Appena finita l'università, Ellis Ludwig-Leone si è ritirato a Banff, sotto le Montagne Rocciose, per comporre il suo esordio come San Fermin, un disco che lo proietta sulle orme dei grandi compositori folk-pop degli ultimi anni, da Sufjan Stevens a Jim Guthrie.
Tra understatement newyorkese e grandiosità naturalistiche, "San Fermin" si prefigura già come una delle rivelazioni dell'anno in corso in campo indipendente: eccone la storia.

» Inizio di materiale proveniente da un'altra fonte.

(* ===== verification/Printf.v ===== *)
(** Printf: kernel/printf.c, formatted output to the console.  The output is
    the list of the characters passed to consputc; a variable argument is the
    64-bit slot it is passed in, or a string. *)

From S2P Require Import Prelude CString Locks.

Definition s64 (x : Z) : Z := (x + 2 ^ 63) mod 2 ^ 64 - 2 ^ 63.

Inductive varg : Type := VNum (slot : Z) | VStr (s : option (list Z)).

Record printer : Type := Printer {
  panicking : bool; panicked : bool;
  pr_lock : Spin.st;                   (* pr.lock and the CPU that prints *)
  pr_out : list Z
}.

Definition digits : list Z := [48; 49; 50; 51; 52; 53; 54; 55; 56; 57; 97; 98; 99; 100; 101; 102].

Definition putc (c : Z) : M printer unit :=
  modify (fun s => Printer (panicking s) (panicked s) (pr_lock s) (pr_out s ++ [c])).

Section Printf.
  Context (me : nat).

(** [buf[i++] = c], on a buffer of 20 characters. *)
Definition push (c : Z) (buf : list Z) : M printer (list Z) :=
  if zlen buf <? 20 then ret (buf ++ [c]) else fail FBounds.

(** The do-while loop of printint; locals: x and buf[0..i). *)
Definition digits_body (base : Z) (st : Z * list Z) : M printer (Z * list Z + list Z) :=
  let '(x, buf) := st in
  buf <- push (getz digits (x mod base)) buf ;;
  let x := x / base in
  if x =? 0 then ret (inr buf) else ret (inl (x, buf)).

Definition printint (xx base : Z) (sign : bool) : M printer unit :=
  let neg := sign && (xx <? 0) in
  let x := if neg then u64 (- xx) else u64 xx in
  buf <- loop 64 (digits_body base) (x, []) ;;
  buf <- (if neg then push 45 buf else ret buf) ;;
  for_each (rev buf) putc.

Definition printptr_body (x : Z) (_ : Z) : M printer Z :=
  putc (getz digits (Z.shiftr x 60)) ;;; ret (u64 (Z.shiftl x 4)).

Fixpoint printptr_loop (n : nat) (x : Z) : M printer unit :=
  match n with
  | O => ret tt
  | S n' => x' <- printptr_body x 0 ;; printptr_loop n' x'
  end.

Definition printptr (x : Z) : M printer unit := putc 48 ;;; putc 120 ;;; printptr_loop 16 x.

Definition va_num (ap : list varg) : M printer (Z * list varg) :=
  match ap with VNum x :: ap' => ret (x, ap') | _ => fail FUninit end.
Definition va_str (ap : list varg) : M printer (option (list Z) * list varg) :=
  match ap with VStr s :: ap' => ret (s, ap') | _ => fail FUninit end.

(** [printint(va_arg(ap, T), base, sign)] with the conversion of T. *)
Definition va_print (conv : Z -> Z) (base : Z) (sign : bool) (ap : list varg) : M printer (list varg) :=
  '(x, ap') <- va_num ap ;; printint (conv x) base sign ;;; ret ap'.

(** One conversion: the characters c0, c1, c2 behind '%'.  The result is how
    far i moves beyond c0 and the remaining arguments; [None] ends the loop. *)
Definition conversion (c0 c1 c2 : Z) (ap : list varg) : M printer (option (nat * list varg)) :=
  let with_skip k m := ap' <- m ;; ret (Some (k, ap')) in
  if c0 =? 100 then with_skip 0%nat (va_print s32 10 true ap)
  else if (c0 =? 108) && (c1 =? 100) then with_skip 1%nat (va_print s64 10 true ap)
  else if (c0 =? 108) && (c1 =? 108) && (c2 =? 100) then with_skip 2%nat (va_print s64 10 true ap)
  else if c0 =? 117 then with_skip 0%nat (va_print u32 10 false ap)
  else if (c0 =? 108) && (c1 =? 117) then with_skip 1%nat (va_print s64 10 false ap)
  else if (c0 =? 108) && (c1 =? 108) && (c2 =? 117) then with_skip 2%nat (va_print s64 10 false ap)
  else if c0 =? 120 then with_skip 0%nat (va_print u32 16 false ap)
  else if (c0 =? 108) && (c1 =? 120) then with_skip 1%nat (va_print s64 16 false ap)
  else if (c0 =? 108) && (c1 =? 108) && (c2 =? 120) then with_skip 2%nat (va_print s64 16 false ap)
  else if c0 =? 112 then '(x, ap') <- va_num ap ;; printptr x ;;; ret (Some (0%nat, ap'))
  else if c0 =? 99 then '(x, ap') <- va_num ap ;; putc (s32 x) ;;; ret (Some (0%nat, ap'))
  else if c0 =? 115 then
    '(s, ap') <- va_str ap ;;
    for_each (cstr (default [40; 110; 117; 108; 108; 41] s)) putc ;;;
    ret (Some (0%nat, ap'))
  else if c0 =? 37 then putc 37 ;;; ret (Some (0%nat, ap))
  else if c0 =? 0 then ret None
  else putc 37 ;;; putc c0 ;;; ret (Some (0%nat, ap)).

(** The loop over the format; locals: i and ap.  Behind the end of the list
    is the format's NUL. *)
Definition printf_body (fmt : list Z) (st : nat * list varg) : M printer (nat * list varg + unit) :=
  let '(i, ap) := st in
  let at_ k := default 0 (fmt !! k) in
  if at_ i =? 0 then ret (inr tt)
  else if negb (at_ i =? 37) then putc (at_ i) ;;; ret (inl (S i, ap))
  else
    let i := S i in
    let c0 := at_ i in
    let c1 := if c0 =? 0 then 0 else at_ (S i) in
    let c2 := if c1 =? 0 then 0 else at_ (S (S i)) in
    r <- conversion c0 c1 c2 ap ;;
    match r with
    | None => ret (inr tt)
    | Some (k, ap') => ret (inl (S (i + k), ap'))
    end.

Definition on_lock (m : M Spin.st unit) : M printer unit :=
  zoom pr_lock (fun k s => Printer (panicking s) (panicked s) k (pr_out s)) m.

Definition printf (fmt : list Z) (ap : list varg) : M printer Z :=
  b <- gets panicking ;;
  when (negb b) (on_lock (Spin.acquire me)) ;;;
  loop (S (length fmt)) (printf_body fmt) (0%nat, ap) ;;;
  b <- gets panicking ;;
  when (negb b) (on_lock (Spin.release me)) ;;;
  ret 0.

(** panic, up to the endless loop. *)
Definition panic_prints (s : list Z) : M printer unit :=
  modify (fun st => Printer true (panicked st) (pr_lock st) (pr_out st)) ;;;
  printf [112; 97; 110; 105; 99; 58; 32] [] ;;;
  printf [37; 115; 10] [VStr (Some s)] ;;;
  modify (fun st => Printer (panicking st) true (pr_lock st) (pr_out st)).

Definition printfinit : M printer unit :=
  modify (fun s => Printer (panicking s) (panicked s)
                     (Spin.St (Spin.st_cpu (pr_lock s)) Spin.initlock) (pr_out s)).

End Printf.

(** *** Numbers *)

Definition set_out (o : list Z) (s : printer) : printer := Printer (panicking s) (panicked s) (pr_lock s) o.

(** The number that a string of digits, most significant first, stands for. *)
Definition digit_val (c : Z) : Z := if c <=? 57 then c - 48 else c - 87.
Fixpoint digits_val (base acc : Z) (l : list Z) : Z :=
  match l with
  | [] => acc
  | c :: l' => digits_val base (acc * base + digit_val c) l'
  end.
Definition number_of (base : Z) (l : list Z) : Z :=
  match l with
  | c :: l' => if c =? 45 then - digits_val base 0 l' else digits_val base 0 l
  | [] => 0
  end.

(** A digit of the base. *)
Definition is_digit (base c : Z) : Prop := 0 <= digit_val c < base /\ c <> 45 /\ c <> 0.

Lemma puts_run l : forall s, for_each l putc s = Ok (tt, set_out (pr_out s ++ l) s).
Proof.
  induction l as [|c l IH]; intros s; cbn [for_each].
  - rewrite app_nil_r. by destruct s.
  - unfold putc at 1, modify. rewrite (bind_ok _ _ s tt _) by reflexivity. rewrite IH. cbn.
    by rewrite <-app_assoc.
Qed.

Lemma digit_char d : 0 <= d < 16 -> digit_val (getz digits d) = d /\ getz digits d <> 45 /\ getz digits d <> 0.
Proof.
  intros Hd. assert (d ∈ seqZ 0 16) as Hin by (rewrite elem_of_seqZ; lia).
  clear Hd. revert d Hin. rewrite <-Forall_forall. by vm_compute; repeat constructor.
Qed.

Lemma digits_val_app base l1 : forall acc l2, digits_val base acc (l1 ++ l2) = digits_val base (digits_val base acc l1) l2.
Proof. induction l1 as [|c l1 IH]; intros acc l2; cbn; [done|]. by rewrite IH. Qed.

Lemma digits_step base x buf s : 2 <= base <= 16 -> zlen buf < 20 ->
  exists c, digits_body base (x, buf) s = Ok (if x / base =? 0 then inr (buf ++ [c]) else inl (x / base, buf ++ [c]), s) /\
    digit_val c = x mod base /\ is_digit base c.
Proof.
  intros Hb Hl. assert (0 <= x mod base < base) as Hd by (apply Z.mod_pos_bound; lia).
  destruct (digit_char (x mod base)) as (Hv & Hn45 & Hn0); [lia|].
  exists (getz digits (x mod base)). split_and!; [|done|unfold is_digit; by rewrite Hv].
  unfold digits_body, push. rewrite (proj2 (Z.ltb_lt _ _)) by lia. rewrite ret_bind.
  by destruct (x / base =? 0).
Qed.

(** [m] more digits after the first hold [x]; the loop appends them, lowest
    first. *)
Lemma digits_run base s : 2 <= base <= 16 -> forall m fuel x buf,
  (m < fuel)%nat -> 0 <= x < base ^ (Z.of_nat m + 1) -> zlen buf + Z.of_nat m < 20 ->
  exists ds, loop fuel (digits_body base) (x, buf) s = Ok (buf ++ ds, s) /\
    zlen ds <= Z.of_nat m + 1 /\ Forall (is_digit base) ds /\ digits_val base 0 (rev ds) = x /\
    (last ds = Some 48 -> x = 0) /\ ds <> [].
Proof.
  intros Hb. induction m as [|m IH]; intros fuel x buf Hf Hx Hbuf; (destruct fuel as [|fuel]; [lia|]);
    cbn [loop]; (destruct (digits_step base x buf s Hb) as (c & E & Hv & Hdc); [lia|]);
    rewrite (bind_ok _ _ _ _ _ E); pose proof (Z.div_mod x base ltac:(lia)) as Hdm;
    (assert (0 <= x / base) by (apply Z.div_pos; lia));
    (assert (c = 48 -> x mod base = 0) as H48 by (intros ->; by rewrite <-Hv));
    (destruct (Z.eqb_spec (x / base) 0) as [E0|E0];
     [exists [c]; cbn; rewrite E0 in Hdm; split_and!;
        [done|unfold zlen; cbn; lia|by apply Forall_singleton|lia|intros [= ->]; lia|done]|]).
  - exfalso. apply E0, Z.div_small. rewrite Z.pow_1_r in Hx. lia.
  - destruct (IH fuel (x / base) (buf ++ [c])) as (ds & E1 & Hl & Hds & Hval & Hlast & Hne); [lia| | |].
    + split; [done|]. apply Z.div_lt_upper_bound; [lia|].
      replace (Z.of_nat (S m) + 1) with (Z.succ (Z.of_nat m + 1)) in Hx by lia.
      rewrite Z.pow_succ_r in Hx by lia. lia.
    + rewrite zlen_app. unfold zlen at 2. cbn. lia.
    + exists (c :: ds). rewrite <-app_assoc in E1. cbn [app] in E1. split_and!; [done| |by constructor| | |done].
      * unfold zlen in *. cbn. lia.
      * cbn [rev]. rewrite digits_val_app, Hval. cbn. rewrite Hv. lia.
      * rewrite last_cons. destruct (last ds) eqn:E2; [|by apply last_None in E2].
        intros [= ->]. exfalso. by apply E0, Hlast.
Qed.

Lemma number_of_digits base ds : Forall (is_digit base) ds -> number_of base (rev ds) = digits_val base 0 (rev ds).
Proof.
  intros H. unfold number_of. destruct (rev ds) as [|c l] eqn:E; [done|].
  assert (is_digit base c) as (_ & Hc & _).
  { rewrite Forall_forall in H. apply H. apply list_elem_of_In, in_rev. rewrite E. by left. }
  by rewrite (proj2 (Z.eqb_neq c 45)).
Qed.

Lemma decimal_chars ds : Forall (is_digit 10) ds -> Forall (fun c => 45 <= c <= 96) (rev ds).
Proof.
  intros H. apply Forall_rev. eapply Forall_impl; [exact H|]. intros c ([H1 H2] & _). unfold digit_val in *. destruct (c <=? 57) eqn:E; lia.
Qed.

Lemma u64_small x : 0 <= x < 2 ^ 64 -> u64 x = x.
Proof. intros. by apply Z.mod_small. Qed.

(** Printing a number.  For every 64-bit value, in decimal or hexadecimal,
    signed or unsigned, printint stays inside its 20-character buffer, prints at
    most 20 characters, and what it prints is the canonical representation of
    the value: read back as a number it gives the value, signed or modulo 2^64,
    and only 0 starts with the digit 0; a decimal number has no letters. *)
Theorem printint_canonical xx base (sign : bool) s
    (Hb : base = 10 \/ base = 16) (Hx : - 2 ^ 63 <= xx < 2 ^ 63) :
  exists out, printint xx base sign s = Ok (tt, set_out (pr_out s ++ out) s) /\
    1 <= zlen out <= 20 /\ number_of base out = (if sign then xx else u64 xx) /\
    (head out = Some 48 -> xx = 0) /\ (base = 10 -> Forall (fun c => 45 <= c <= 96) out).
Proof.
  assert (0 <= u64 xx < 2 ^ 64) as Hu by (by apply Z.mod_pos_bound).
  unfold printint. destruct (sign && (xx <? 0)) eqn:En.
  - assert (sign = true /\ xx < 0) as [-> Hneg] by lia. rewrite u64_small by lia.
    destruct (digits_run base s ltac:(lia) 18 64 (- xx) []) as (ds & E & Hl & Hd & Hv & H0 & Hne);
      [lia| |by unfold zlen|].
    { split; [lia|]. destruct Hb as [-> | ->]; cbn; lia. }
    rewrite (bind_ok _ _ _ _ _ E). cbn [app]. unfold push. rewrite (proj2 (Z.ltb_lt _ _)) by lia.
    rewrite ret_bind, puts_run, rev_app_distr. cbn [rev app]. eexists. split; [done|].
    split_and!; [unfold zlen; cbn; lia|unfold zlen in *; cbn; rewrite length_rev; lia| |by intros [=]|].
    + cbn [number_of]. rewrite Hv. cbn. lia.
    + intros E10. constructor; [lia|]. by apply decimal_chars; rewrite <-E10.
  - destruct (digits_run base s ltac:(lia) 19 64 (u64 xx) []) as (ds & E & Hl & Hd & Hv & H0 & Hne);
      [lia| |by unfold zlen|].
    { split; [lia|]. destruct Hb as [-> | ->]; cbn; lia. }
    rewrite (bind_ok _ _ _ _ _ E), ret_bind, puts_run. cbn [app]. eexists. split; [done|].
    unfold zlen in *. rewrite length_rev. split_and!; [destruct ds; [done|cbn; lia]|lia| | |intros E10; by apply decimal_chars; rewrite <-E10].
    + rewrite number_of_digits, Hv by done. destruct sign; [|done]. apply u64_small. lia.
    + intros Hh. assert (u64 xx = 0) as Eu.
      { apply H0. destruct ds as [|c ds] using rev_ind; [done|]. rewrite rev_app_distr in Hh. cbn in Hh.
        by rewrite last_snoc. }
      destruct (Z.lt_ge_cases xx 0) as [Hlt|Hge]; [|by rewrite u64_small in Eu by lia].
      unfold u64 in Eu. rewrite <-(Z.mod_add xx 1), Z.mod_small in Eu by lia. lia.
Qed.

Definition wit_printer : printer := Printer false false (Spin.St (Spin.Cpu 0 false true) Spin.initlock) [].

(** The smallest 64-bit number takes the whole buffer. *)
Lemma printint_canonical_witness :
  exists out, printint (- 2 ^ 63) 10 true wit_printer = Ok (tt, set_out out wit_printer) /\
    number_of 10 out = - 2 ^ 63 /\ zlen out = 20.
Proof.
  destruct (printint_canonical (- 2 ^ 63) 10 true wit_printer) as (out & E & _ & Hn & _); [by left|lia|].
  exists out. split; [done|]. split; [done|]. vm_compute in E. injection E as <-. by vm_compute.
Defined.

(** A panic is printed whoever holds the lock of printf: it takes no lock. *)
Lemma panic_prints_unlocked me msg s :
  panic_prints me msg s =
  Ok (tt, Printer true true (pr_lock s) (pr_out s ++ [112; 97; 110; 105; 99; 58; 32] ++ cstr msg ++ [10])).
Proof.
  unfold panic_prints, modify. rewrite (bind_ok _ _ s tt _) by reflexivity.
  set (s1 := Printer true _ _ _).
  assert (printf me [112; 97; 110; 105; 99; 58; 32] [] s1 =
    Ok (0, set_out (pr_out s1 ++ [112; 97; 110; 105; 99; 58; 32]) s1)) as E1.
  { unfold s1, set_out, printf. cbn. by rewrite <-!app_assoc. }
  rewrite (bind_ok _ _ _ _ _ E1). set (s2 := set_out _ s1).
  assert (printf me [37; 115; 10] [VStr (Some msg)] s2 = Ok (0, set_out ((pr_out s2 ++ cstr msg) ++ [10]) s2)) as E2.
  { unfold printf, gets. rewrite (bind_ok _ _ s2 true s2) by reflexivity. cbn [negb when]. rewrite ret_bind.
    cbn [length loop]. unfold printf_body at 1, conversion. cbn.
    unfold bind at 1 2 3 4 5 6. cbn. rewrite puts_run. reflexivity. }
  rewrite (bind_ok _ _ _ _ _ E2). cbn. by rewrite <-!app_assoc.
Qed.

Hai deciso di ritirarti in un posto remoto dell’Alberta per comporre il tuo primo disco. Penso che tu sia a conoscenza della quantità di mitologia che questo porta con sé, oggi. Ti serviva un isolamento totale? Non è difficile concepire un disco con parti orchestrali senza uno studio di registrazione vero e proprio (ammesso che non ci fosse)?

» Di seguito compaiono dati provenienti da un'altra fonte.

(** An allocated block is given back; the free list takes it in. *)
Lemma free_ok s F A bp sz : hok s F ((bp, sz) :: A) -> exists s' F',
  free (bp + HDR) s = Ok (tt, s') /\ hok s' F' A /\ m_brk s' = m_brk s /\ (length F' <= S (length F))%nat /\ exists x, x ∈ F' /\ sz <= x.2.
Proof.
  intros Hok. pose proof (hk_layout _ _ _ Hok) as Hly. pose proof (layout_notin _ _ _ _ _ Hly) as Hni.
  pose proof (layout_sizes _ _ _ Hly) as Hs. pose proof (layout_elem _ _ _ (bp, sz) Hly ltac:(set_solver)) as Hbp. cbn in Hbp.
  destruct (split_at bp F (proj2 (ly_gap _ _ _ Hly)) Hs Hni) as (L1 & L2 & -> & H1 & H2).
  pose proof (hk_alloc _ _ _ Hok) as Hal. apply Forall_cons in Hal as [[q Hq] Hal]. cbn in Hq.
  destruct (last_below L1) as (L0 & sp & E0 & Hcase). set (p := last_addr base L1) in *.
  destruct (layout_upper _ _ _ _ _ _ Hly H2) as (Hly' & HR & Hge & Hsub).
  pose proof (free_run s L1 L2 bp q sz A L0 sp Hok Hq H1 H2 E0) as Hrun. fold p in Hrun. cbv zeta in Hrun.
  assert (NoDup ((base, 0) :: L1 ++ L2).*1) as Hnd by (apply gapped_nodup; [apply Hly|by apply Forall_cons]).
  pose proof (hk_chain _ _ _ Hok) as Hc. rewrite app_comm_cons, E0 in Hc, Hnd. apply chain_app in Hc as [Hc1 Hc2].
  rewrite fmap_app in Hnd. apply NoDup_app in Hnd as (Hnd0 & Hdis & _). rewrite fmap_app in Hnd0. apply NoDup_app in Hnd0 as (_ & Hdis0 & _).
  assert (bp ∉ L2.*1) as Hb2 by (intros Hin; apply Hni; rewrite fmap_app; apply elem_of_app; by right).
  destruct (upper_chain _ bp sz L2 Hc2 Hb2) as (HcR & HlR & HsubR). destruct (upper bp sz L2) as [sB R] eqn:EU. cbn [fst snd] in *.
  assert (p ∉ L0.*1) as Hp0 by (intros Hin; apply (Hdis0 p Hin); by left).
  assert (p ∉ L2.*1) as Hp2 by (apply Hdis; rewrite fmap_app; apply elem_of_app; right; by left).
  assert (0 <= sp /\ in_memory p s = true /\ sp + sB < 2 ^ 32 /\ (forall y, y ∈ A -> y.1 <> p)) as (Hsp & Hm & Hb & Hpa).
  { eapply below_facts; [exact Hly|exact Hly'|done]. }
  assert (forall h1 h2, Forall (fun x => exists q, <[p := h1]> (<[bp := h2]> (m_hdrs s)) !! x.1 = Some (Header q x.2)) A) as Hal'.
  { intros h1 h2. eapply alloc_frame; [exact Hal|]. intros y Hy. pose proof (layout_alloc_ne _ _ _ _ y Hly Hy) as Hne. cbn in Hne.
    rewrite !lookup_insert_ne; [done|done|]. intros E. by apply (Hpa y). }
  specialize (Hrun Hsp Hm Hb). rewrite Hrun. destruct (Z.eqb_spec (p + HDR * sp) bp) as [Ej|Ej].
  - destruct Hcase as [(-> & -> & Ep & ->)|(L & EL & ->)]; [rewrite Ep in Ej; unfold HDR in *; lia|].
    eexists _, (L ++ (p, sp + sB) :: R). split_and!; [reflexivity| |done|rewrite EL, !length_app; cbn; lia|].
    + constructor; cbn [m_hdrs m_freep m_brk].
      * rewrite app_comm_cons. eapply chain_joined; [exact Hc1|done|done|by apply HsubR| |by apply HsubR].
        intros [Hin|Hin]%elem_of_cons; [cbn in Hin; unfold HDR in *; lia|]. apply Hni. rewrite EL, !fmap_app. rewrite !elem_of_app. tauto.
      * right. rewrite fmap_app. apply elem_of_app. right. by left.
      * eapply layout_lower; [|done|done]. rewrite EL in Hly'. by rewrite <-app_assoc in Hly'.
      * apply Hal'.
      * apply Hok.
    + exists (p, sp + sB). split; [set_solver|cbn; lia].
  - eexists _, (L1 ++ (bp, sB) :: R). split_and!; [reflexivity| |done|rewrite !length_app; cbn; lia|].
    + constructor; cbn [m_hdrs m_freep m_brk].
      * rewrite app_comm_cons, E0. eapply chain_alone; [exact Hc1|done|done|by apply HsubR| |by apply HsubR].
        rewrite <-E0. intros [Hin|Hin]%elem_of_cons; [cbn in Hin; unfold HDR in *; lia|]. apply Hni. rewrite fmap_app. apply elem_of_app. by left.
      * destruct Hcase as [(_ & _ & -> & _)|(L & EL & _)]; [by left|]. right. rewrite EL, !fmap_app. rewrite !elem_of_app. left. right. by left.
      * apply layout_alone; [done..|]. intros x Hx. destruct Hcase as [(-> & _)|(L & EL & _)]; [done|].
        rewrite EL, last_snoc in Hx. by injection Hx as <-.
      * apply Hal'.
      * apply Hok.
    + exists (bp, sB). split; [set_solver|cbn; lia].
Qed.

Il motivo per cui sono andato in Alberta è dato da mia madre, in realtà; era andata là a dipingere per qualche mese quando ero piccolo. Le ho fatto visita, una volta, e ricordavo Banff come un posto davvero adorabile. Quando mi sono laureato, avevo idee per questo disco, e ho immaginato che, potendo seguire i passi di mia madre, quello sarebbe stato un buon punto di partenza. Avevo un piccolo studio lassù, e ci sono tanti musicisti classici nei dintorni, quindi avevo in realtà tutte le risorse di cui avessi bisogno.
Sono stato a Banff e a volte immagino la tua musica fluttuare in quella valle maestosa. Quanto l’ambiente ha formato “San Fermin”? E come si è mescolato col tuo habitat d’origine, Brooklyn, che è probabilmente più evidente nel disco?
La musica è stata decisamente influenzata dal luogo. Ogni giorno pasteggiavo guardando le montagne, e mi facevo una passeggiata praticamente tutti i pomeriggi. C’era un elemento di grandiosità che veniva dall’ambientazione, era quasi ridicolo scrivere una canzone e poi arrampicarsi su una montagna. Era decisamente esaltante.
Quando sono tornato a Brooklyn, allora è stato come mettere un occhio critico su quel che avevo scritto, cercando di distillarlo in qualcosa di un po’ più understated e affilato – “Sonsick” e “Crueler Kind” sono state scritte, in effetti, non appena tornato a New York.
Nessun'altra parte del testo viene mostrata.